- [PROMPT]: Somewhere below are a line with "exists records, msets, esets, conn, elsets." and a later line with "simpl in Hc.". Output exactly those lines and all lines between them.

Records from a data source
(** X11 at the demonstration tables, with a second material that no
    record refers to. *)
Lemma unused_material_sets_witness :
  Forall (fun p => length p = 3%nat) demo_points
  ∧ Forall element_ok demo_elements
  ∧ ∃ records msets esets connectivities elsets,
      write_nodes "nodes" demo_points demo_elements
        [(1, "steel"); (2, "wood")] demo_edge_boundaries
      = Run (nodes_file "nodes")
          (header (nodes_file "nodes")
             ++ Py.nl "*NODE,NSET=Nall" :: records
             ++ concat msets ++ concat esets)
          (Ok tt)
      ∧ write_elements "els.inp" demo_elements [(1, "steel"); (2, "wood")]
        = Run "els.inp"
            (header "els.inp"
               ++ Py.nl "*ELEMENT, TYPE=S6, ELSET=Eall"
               :: connectivities ++ concat elsets)
            (Ok tt)
      ∧ msets !! 1%nat = Some [Py.nl "*NSET,NSET=Nwood"]
      ∧ elsets !! 1%nat = Some [Py.nl "*ELSET,ELSET=Ewood"].
Proof.
  split; [exact demo_points_ok|]. split; [exact demo_elements_ok|].
  destruct (unused_material_sets "nodes" "els.inp" demo_points demo_elements
              [(1, "steel"); (2, "wood")] demo_edge_boundaries
              demo_points_ok demo_elements_ok)
    as (records & msets & esets & conn & elsets & Hn & _ & He & Hm & Hel).
  exists records, msets, esets, conn, elsets.
  split; [exact Hn|]. split; [exact He|].
  assert (∀ el, el ∈ demo_elements → el !! 1%nat ≠ Some 2) as Hunused.
  { intros el Hin. unfold demo_elements in Hin.
    apply elem_of_cons in Hin as [->|Hin]; [discriminate|].
    apply elem_of_cons in Hin as [->|Hin]; [discriminate|].
    by apply elem_of_nil in Hin. }
  split.
  - destruct (Forall2_lookup_l _ _ _ 1%nat (2, "wood") Hm eq_refl)
      as (blk & Hblk & Hlabel).
    rewrite Hblk. f_equal. exact (Hlabel Hunused).
  - destruct (Forall2_lookup_l _ _ _ 1%nat (2, "wood") Hel eq_refl)
      as (blk & Hblk & Hlabel).
    rewrite Hblk. f_equal. exact (Hlabel Hunused).
Defined.

(** X12 at a comment between the keyword [points] and its count. *)
Lemma comment_line_anywhere_witness :
  Py.endswith (Py.nl "points") (String Py.LF "") = true
  ∧ Py.startswith (Py.strip " # n") "#" = true
  ∧ mesh_lines (Py.nl "points" +:+ " # n" +:+ String Py.LF (Py.nl "0"))
    = mesh_lines (Py.nl "points" +:+ Py.nl "0").
Proof.
  assert (Py.endswith (Py.nl "points") (String Py.LF "") = true) as Hend
    by (vm_compute; reflexivity).
  assert (Py.startswith (Py.strip " # n") "#" = true) as Hcomment
    by (vm_compute; reflexivity).
  assert (∀ c, c ∈ list_ascii_of_string " # n" → c ≠ Py.LF ∧ c ≠ Py.CR)
    as Hline.
  { intros c Hc. simpl in Hc.
    repeat (apply elem_of_cons in Hc as [->|Hc]; [by split|]).
    by apply elem_of_nil in Hc. }
  split; [exact Hend|]. split; [exact Hcomment|].
  exact (proj1 (comment_line_anywhere (Py.nl "points") " # n" (Py.nl "0")
                  (or_intror Hend) Hline Hcomment)).
Defined.

(** X13 at a file of two lines. *)
Lemma crlf_mesh_witness :
  crlf (Py.nl "points" +:+ Py.nl "0")
  = "points" +:+ String Py.CR (String Py.LF ("0" +:+ String Py.CR
                                               (String Py.LF "")))
  ∧ read_mesh (crlf (Py.nl "points" +:+ Py.nl "0"))
    = read_mesh (Py.nl "points" +:+ Py.nl "0").
Proof.
  split; [vm_compute; reflexivity|].
  apply (crlf_mesh (Py.nl "points" +:+ Py.nl "0")).
  intros c Hc. vm_compute in Hc.
  repeat (apply elem_of_cons in Hc as [->|Hc]; [done|]).
  by apply elem_of_nil in Hc.
Defined.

- [EXPECTED OUTPUT]:
  exists records, msets, esets, conn, elsets.
  split; [exact Hn|]. split; [exact He|].
  assert (∀ el, el ∈ demo_elements → el !! 1%nat ≠ Some 2) as Hunused.
  { intros el Hin. unfold demo_elements in Hin.
    apply elem_of_cons in Hin as [->|Hin]; [discriminate|].
    apply elem_of_cons in Hin as [->|Hin]; [discriminate|].
    by apply elem_of_nil in Hin. }
  split.
  - destruct (Forall2_lookup_l _ _ _ 1%nat (2, "wood") Hm eq_refl)
      as (blk & Hblk & Hlabel).
    rewrite Hblk. f_equal. exact (Hlabel Hunused).
  - destruct (Forall2_lookup_l _ _ _ 1%nat (2, "wood") Hel eq_refl)
      as (blk & Hblk & Hlabel).
    rewrite Hblk. f_equal. exact (Hlabel Hunused).
Defined.

(** X12 at a comment between the keyword [points] and its count. *)
Lemma comment_line_anywhere_witness :
  Py.endswith (Py.nl "points") (String Py.LF "") = true
  ∧ Py.startswith (Py.strip " # n") "#" = true
  ∧ mesh_lines (Py.nl "points" +:+ " # n" +:+ String Py.LF (Py.nl "0"))
    = mesh_lines (Py.nl "points" +:+ Py.nl "0").
Proof.
  assert (Py.endswith (Py.nl "points") (String Py.LF "") = true) as Hend
    by (vm_compute; reflexivity).
  assert (Py.startswith (Py.strip " # n") "#" = true) as Hcomment
    by (vm_compute; reflexivity).
  assert (∀ c, c ∈ list_ascii_of_string " # n" → c ≠ Py.LF ∧ c ≠ Py.CR)
    as Hline.
  { intros c Hc. simpl in Hc.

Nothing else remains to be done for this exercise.